Now, the other way, when we choose to be visible, we in fact will meet conflict because we can’t possibly please and meet everyone’s expectations in life. So now there will be the friction of being invisible, and it might hurt and it might be disappointing and we might be rejected. But the cost, at least I have found, of [being visible], while it can be painful, is nowhere near the cost of being corrosive. And I can give you a very immediate example that happened in a very simple small way for me the other day.
TS: Please.
MN: I belong to a gym here. My exercise at this point in life is swimming. I used to run and racquetball, but then some part of me didn’t work. And then I ran for years and then something else didn’t work. Now I swim and I love swimming. But I get very cold easily because [of] the chemo that I had years ago. You’ll hear this from cancer survivors—my thermostat is, for some reason, a few degrees lower. So I get really cold. Well, I recently bought this modified wetsuit for pools. It’s like a vest and shorts so it would keep me warm.
So I go to the gym and what happens? This lifeguard, who is my age—I’m 60 and he’s probably in his 50s—he starts teasing me. It’s like high school. He’s teasing me because I’m wearing a wetsuit, that I’m a sissy. So, you know, I kind of let it go. And the next time I go it happens again. So here we are. Do I just let this roll or do I get visible with my truth? The next time it happened, which was just a few days ago, I went up to him and I pulled him aside and said, “You know, I’m a cancer survivor and the reason I do this is…” And I thought this information would just, you know—[but] the guy continues to really be awful. He says, “Yeah, you’re colder. You keep telling yourself that.” He’s really being high school-ish.

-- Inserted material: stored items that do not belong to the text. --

Lemma send_configured (file_bytes filename : string) (w : World) :
  configured cfg = true ->
  send_to_telegram cfg net file_bytes filename default_caption w
  = let w' := {| calls := (calls w
                           ++ [Post (telegram_url cfg)
                                 (telegram_upload cfg file_bytes filename)])%list;
                 files := files w;
                 created := created w |} in
    match post_reply net (telegram_url cfg)
            (telegram_upload cfg file_bytes filename) with
    | Some resp => (Return (delivered resp), w')
    | None => (Raise RequestException, w')
    end.
Proof.
  unfold configured, send_to_telegram. intro H.
  apply andb_true_iff in H. destruct H as (-> & ->). cbn [negb orb].
  unfold bind, requests_post.
  fold (telegram_url cfg). fold (telegram_upload cfg file_bytes filename).
  now destruct (post_reply net (telegram_url cfg)
                  (telegram_upload cfg file_bytes filename)).
Qed.

(** Delivery adds no fetch and leaves the files alone. *)
Lemma send_world (file_bytes filename : string) (w : World) :
  exists extra,
    calls (snd (send_to_telegram cfg net file_bytes filename default_caption w))
    = (calls w ++ extra)%list /\
    gets extra = [] /\
    files (snd (send_to_telegram cfg net file_bytes filename default_caption w))
    = files w.
Proof.
  destruct (configured cfg) eqn:C.
  - rewrite (send_configured _ _ _ C). cbn zeta.
    exists [Post (telegram_url cfg) (telegram_upload cfg file_bytes filename)].
    now destruct (post_reply net (telegram_url cfg)
                    (telegram_upload cfg file_bytes filename)).
  - rewrite (send_not_configured _ _ _ _ C). exists [].
    cbn [snd]. now rewrite app_nil_r.
Qed.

So I go swimming. He leaves and I am swimming and feeling the tension we just talked about. I’m feeling that I need to take up space—not that I’m going to change this person’s thinking, but that insensitivity sometimes needs to be met so that people who are insensitive know that there are consequences. So I get out of the pool. I tried to find him. I couldn’t find him. He’s gone. I found his name. I got his phone number and I call him at home and we have a pretty heated exchange on the phone. And this isn’t something I do all the time, you know?
So anyway, I’m sure that his thinking hasn’t changed at all, but I felt if I didn’t voice my truth, some part of me wouldn’t be OK going forward and I would have been a little more hidden for some reason.
TS: I’m imagining someone who is listening and is thinking of something in their life that they could see would be the next move for them—to not hold back in some area. Some conversation that they might have with their partner or their friend or someone they work with. And you have this phrase, Mark, in your work—you have so many beautiful phrases and I’m going to bring many of them up in our conversation. At least I hope to.
One of [those phrases] is this idea of taking what you call the “exquisite risk.” I wonder if you can talk more about that phrase. Speak directly to this person who might be like, “Well, I could have that conversation.” Whatever it might be. It might even be telling somebody something tremendously loving and positive that they’ve held back but it just feels so scary! It’s too big a risk.
MN: I think the thing that’s so amazing about this is [that] the things we’re scared of often [have] already happened anyway.
TS: What do you mean by that? I don’t get that.
MN: Well, it’s like I’m afraid of being hurt or rejected or afraid of what’s that’s going to do to me, when the fact is often I’ve already felt the hurt and rejection. It’s already happened and I’m still here. I’m fine. But I’m worried about how that’s going to impact me more. We run so much in our minds when the truth, especially emotional truth, has often already taken place. And we’re still standing. We’re still here.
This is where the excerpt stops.